# [AIM OF THE TASK]
Find every line in the records below that holds the word "eapply" and copy it.

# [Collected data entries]
Lemma main_fetch_metadata_sends version upgrades acc w :
  sends_within ("chain_getBlockHash" :: metadata_methods)
    (3 * length upgrades) w
    (snd (for_each (fetch_upgrade version) acc upgrades w)) /\
  (Forall (fun u => is_Some (block_hash_cache w !! Upgrade.block_number u))
     upgrades ->
   sends_within metadata_methods (2 * length upgrades) w
     (snd (for_each (fetch_upgrade version) acc upgrades w))).
Proof.
  revert acc w. induction upgrades as [|u upgrades IH]; intros acc w.
  - split; [|intros _]; apply sends_within_refl.
  - rewrite for_each_run.
    destruct (fetch_upgrade_sends version acc u w) as [H1 H1c].
    destruct (fetch_upgrade version acc u w) as [[acc'|e] w1]; cbn [snd] in *.
    + destruct (IH acc' w1) as [H2 H2c]. split.
      * eapply sends_within_weaken;
          [| |eapply sends_within_trans; [exact H1|exact H2]];
          [auto | cbn [length]; lia].
      * intros Hall. apply Forall_cons in Hall as [Hu Hall].
        specialize (H1c Hu).
        eapply sends_within_weaken;
          [| |eapply sends_within_trans; [exact H1c|apply H2c]];
          [auto | cbn [length]; lia|].
        destruct H1c as (_ & _ & Hlater & _).
        eapply Forall_impl; [exact Hall|]. intros u' [h Hh].
        exists h. eapply later_state_keeps; eassumption.
    + split.
      * eapply sends_within_weaken; [| |exact H1]; [auto | cbn [length]; lia].
      * intros Hall. apply Forall_cons in Hall as [Hu _].
        eapply sends_within_weaken; [| |exact (H1c Hu)];
          [auto | cbn [length]; lia].
Qed.

Lemma fetch_upgrade_records version acc u w acc' w' :
  fetch_upgrade version acc u w = (Ok acc', w') ->
  later_state w w' /\
  (acc' = acc \/
   exists f e,
     acc' = (fst acc ++ [f], snd acc ++ [e]) /\
     file_of_entry f e /\ entry_source e = upgrade_source u /\
     py_truthy (UpgradeEntry.block_hash e) = true /\
     UpgradeEntry.metadata_version e = version /\
     block_hash_cache w' !! UpgradeEntry.block_number e
       = Some (UpgradeEntry.block_hash e)).
Proof.
  intros Hrun.
  assert (later_state w w') as Hlater.
  { destruct (fetch_upgrade_sends version acc u w) as [(_ & _ & Hl & _) _].
    now rewrite Hrun in Hl. }
  split; [assumption|].
  destruct (fetch_upgrade_sends_after version acc u w)
    as (w1 & Hw1 & (_ & _ & Hl1 & _)).
  rewrite Hrun in Hl1. cbn [snd] in Hl1.
  rewrite fetch_upgrade_run in Hrun.
  destruct (get_block_hash (Upgrade.block_number u) w) as [[h|e] w1'] eqn:Hh;
    [|discriminate].
  cbn [snd] in Hw1. subst w1'.
  destruct (py_truthy h) eqn:Ht; cbn [negb] in Hrun;
    [|left; now injection Hrun as <- _].
  destruct ((if version =? 14 then get_metadata h
             else get_metadata_at_version h version) w1) as [[metadata|e] w2];
    [|discriminate].
  destruct (get_runtime_version h w2) as [[runtime|e] w3]; [|discriminate].
  destruct (py_truthy metadata) eqn:Hm; cbn [andb] in Hrun;
    [|left; now injection Hrun as <- _].
  destruct (py_truthy runtime) eqn:Hr; [|left; now injection Hrun as <- _].
  destruct (py_get runtime "specName" (JStr "")) as [specName|e]; [|discriminate].
  injection Hrun as <- <-. right. eexists _, _. split; [reflexivity|].
  split; [repeat split; assumption|]. split; [reflexivity|].
  split; [assumption|]. split; [reflexivity|]. cbn.
  eapply later_state_keeps; [|exact Hl1].
  eapply get_block_hash_stores; eassumption.
Qed.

# [ANSWER TO THIS TASK]
      * eapply sends_within_weaken;
          [| |eapply sends_within_trans; [exact H1|exact H2]];
        eapply sends_within_weaken;
          [| |eapply sends_within_trans; [exact H1c|apply H2c]];
        eapply Forall_impl; [exact Hall|]. intros u' [h Hh].
        exists h. eapply later_state_keeps; eassumption.
      * eapply sends_within_weaken; [| |exact H1]; [auto | cbn [length]; lia].
        eapply sends_within_weaken; [| |exact (H1c Hu)];
  eapply later_state_keeps; [|exact Hl1].
  eapply get_block_hash_stores; eassumption.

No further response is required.